Please set down word for word every line from the one holding "[by intros ? [= <-]|]." to the end of the data below, both included.

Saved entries
= Beginning of Section =

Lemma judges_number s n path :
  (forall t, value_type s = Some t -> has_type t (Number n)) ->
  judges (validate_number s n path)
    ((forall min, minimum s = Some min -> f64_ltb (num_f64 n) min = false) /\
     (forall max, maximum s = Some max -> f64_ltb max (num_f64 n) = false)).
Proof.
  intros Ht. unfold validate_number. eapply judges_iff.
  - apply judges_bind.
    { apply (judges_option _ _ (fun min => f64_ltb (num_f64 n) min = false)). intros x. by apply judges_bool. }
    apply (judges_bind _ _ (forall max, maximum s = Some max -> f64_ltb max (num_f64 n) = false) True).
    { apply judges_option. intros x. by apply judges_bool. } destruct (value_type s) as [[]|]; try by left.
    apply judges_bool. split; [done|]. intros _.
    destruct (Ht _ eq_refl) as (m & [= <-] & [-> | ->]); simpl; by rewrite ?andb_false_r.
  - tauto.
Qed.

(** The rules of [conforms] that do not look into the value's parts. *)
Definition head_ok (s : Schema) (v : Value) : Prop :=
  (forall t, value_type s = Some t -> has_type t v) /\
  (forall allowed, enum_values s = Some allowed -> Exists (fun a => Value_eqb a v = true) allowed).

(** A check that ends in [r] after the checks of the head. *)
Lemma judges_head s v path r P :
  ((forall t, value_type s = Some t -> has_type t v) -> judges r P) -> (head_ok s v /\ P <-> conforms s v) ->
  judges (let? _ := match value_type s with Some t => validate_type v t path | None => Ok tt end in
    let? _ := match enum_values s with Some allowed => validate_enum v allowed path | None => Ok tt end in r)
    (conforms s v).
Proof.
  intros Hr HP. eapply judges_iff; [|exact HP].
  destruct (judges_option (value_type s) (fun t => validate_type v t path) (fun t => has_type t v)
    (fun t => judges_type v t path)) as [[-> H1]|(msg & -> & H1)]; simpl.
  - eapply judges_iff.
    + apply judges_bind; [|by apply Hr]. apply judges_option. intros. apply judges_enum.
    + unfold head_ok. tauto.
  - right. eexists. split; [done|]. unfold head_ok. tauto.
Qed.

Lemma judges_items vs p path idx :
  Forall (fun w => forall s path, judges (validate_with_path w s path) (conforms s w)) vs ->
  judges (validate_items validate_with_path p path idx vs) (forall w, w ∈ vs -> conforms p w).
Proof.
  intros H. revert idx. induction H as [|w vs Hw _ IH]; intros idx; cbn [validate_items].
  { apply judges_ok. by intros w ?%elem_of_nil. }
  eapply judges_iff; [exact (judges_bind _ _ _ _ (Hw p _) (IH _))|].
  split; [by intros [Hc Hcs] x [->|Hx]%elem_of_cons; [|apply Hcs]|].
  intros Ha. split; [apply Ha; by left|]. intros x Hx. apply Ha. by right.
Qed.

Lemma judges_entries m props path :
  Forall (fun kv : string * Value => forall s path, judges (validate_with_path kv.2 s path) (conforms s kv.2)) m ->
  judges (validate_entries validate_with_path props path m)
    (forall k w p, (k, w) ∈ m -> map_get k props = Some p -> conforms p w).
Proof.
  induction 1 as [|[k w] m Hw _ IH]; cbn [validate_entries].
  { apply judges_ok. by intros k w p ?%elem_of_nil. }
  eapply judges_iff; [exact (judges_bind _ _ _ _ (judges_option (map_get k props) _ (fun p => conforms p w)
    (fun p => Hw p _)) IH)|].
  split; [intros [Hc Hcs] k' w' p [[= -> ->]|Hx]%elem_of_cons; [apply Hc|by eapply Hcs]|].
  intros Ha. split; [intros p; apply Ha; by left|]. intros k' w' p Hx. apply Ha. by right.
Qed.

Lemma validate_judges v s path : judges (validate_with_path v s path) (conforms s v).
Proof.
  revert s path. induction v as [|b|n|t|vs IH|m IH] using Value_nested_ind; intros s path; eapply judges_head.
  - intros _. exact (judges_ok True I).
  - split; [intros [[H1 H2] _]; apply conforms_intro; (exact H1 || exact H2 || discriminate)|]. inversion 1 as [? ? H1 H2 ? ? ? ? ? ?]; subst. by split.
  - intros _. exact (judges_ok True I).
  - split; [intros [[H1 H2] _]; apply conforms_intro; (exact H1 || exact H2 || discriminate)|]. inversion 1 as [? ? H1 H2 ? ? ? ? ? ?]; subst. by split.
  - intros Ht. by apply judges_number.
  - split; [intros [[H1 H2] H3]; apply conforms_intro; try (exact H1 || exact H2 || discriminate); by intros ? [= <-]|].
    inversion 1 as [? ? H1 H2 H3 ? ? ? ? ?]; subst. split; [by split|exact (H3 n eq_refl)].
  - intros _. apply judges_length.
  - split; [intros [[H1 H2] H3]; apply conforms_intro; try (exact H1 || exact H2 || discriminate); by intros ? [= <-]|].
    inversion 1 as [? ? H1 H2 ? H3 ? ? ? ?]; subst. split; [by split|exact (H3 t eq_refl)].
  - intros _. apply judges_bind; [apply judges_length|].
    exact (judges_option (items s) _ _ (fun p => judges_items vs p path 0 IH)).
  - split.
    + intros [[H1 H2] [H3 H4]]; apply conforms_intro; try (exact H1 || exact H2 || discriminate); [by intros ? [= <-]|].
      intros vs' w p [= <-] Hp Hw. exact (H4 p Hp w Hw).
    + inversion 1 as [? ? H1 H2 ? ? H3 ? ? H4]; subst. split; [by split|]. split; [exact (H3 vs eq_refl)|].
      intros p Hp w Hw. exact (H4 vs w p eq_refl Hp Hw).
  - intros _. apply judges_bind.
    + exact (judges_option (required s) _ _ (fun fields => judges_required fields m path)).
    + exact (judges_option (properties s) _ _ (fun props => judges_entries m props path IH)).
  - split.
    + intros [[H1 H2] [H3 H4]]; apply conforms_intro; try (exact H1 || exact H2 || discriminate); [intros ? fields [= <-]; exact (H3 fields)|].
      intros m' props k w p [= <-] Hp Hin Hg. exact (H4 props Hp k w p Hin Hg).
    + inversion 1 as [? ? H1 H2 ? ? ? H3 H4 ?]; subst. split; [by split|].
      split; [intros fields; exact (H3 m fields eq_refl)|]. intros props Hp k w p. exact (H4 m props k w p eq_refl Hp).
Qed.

= End of Section =

FINISHED EXERCISE —
    + intros [[H1 H2] [H3 H4]]; apply conforms_intro; try (exact H1 || exact H2 || discriminate); [by intros ? [= <-]|].
      intros vs' w p [= <-] Hp Hw. exact (H4 p Hp w Hw).
    + inversion 1 as [? ? H1 H2 ? ? H3 ? ? H4]; subst. split; [by split|]. split; [exact (H3 vs eq_refl)|].
      intros p Hp w Hw. exact (H4 vs w p eq_refl Hp Hw).
  - intros _. apply judges_bind.
    + exact (judges_option (required s) _ _ (fun fields => judges_required fields m path)).
    + exact (judges_option (properties s) _ _ (fun props => judges_entries m props path IH)).
  - split.
    + intros [[H1 H2] [H3 H4]]; apply conforms_intro; try (exact H1 || exact H2 || discriminate); [intros ? fields [= <-]; exact (H3 fields)|].
      intros m' props k w p [= <-] Hp Hin Hg. exact (H4 props Hp k w p Hin Hg).
    + inversion 1 as [? ? H1 H2 ? ? ? H3 H4 ?]; subst. split; [by split|].
      split; [intros fields; exact (H3 m fields eq_refl)|]. intros props Hp k w p. exact (H4 m props k w p eq_refl Hp).
Qed.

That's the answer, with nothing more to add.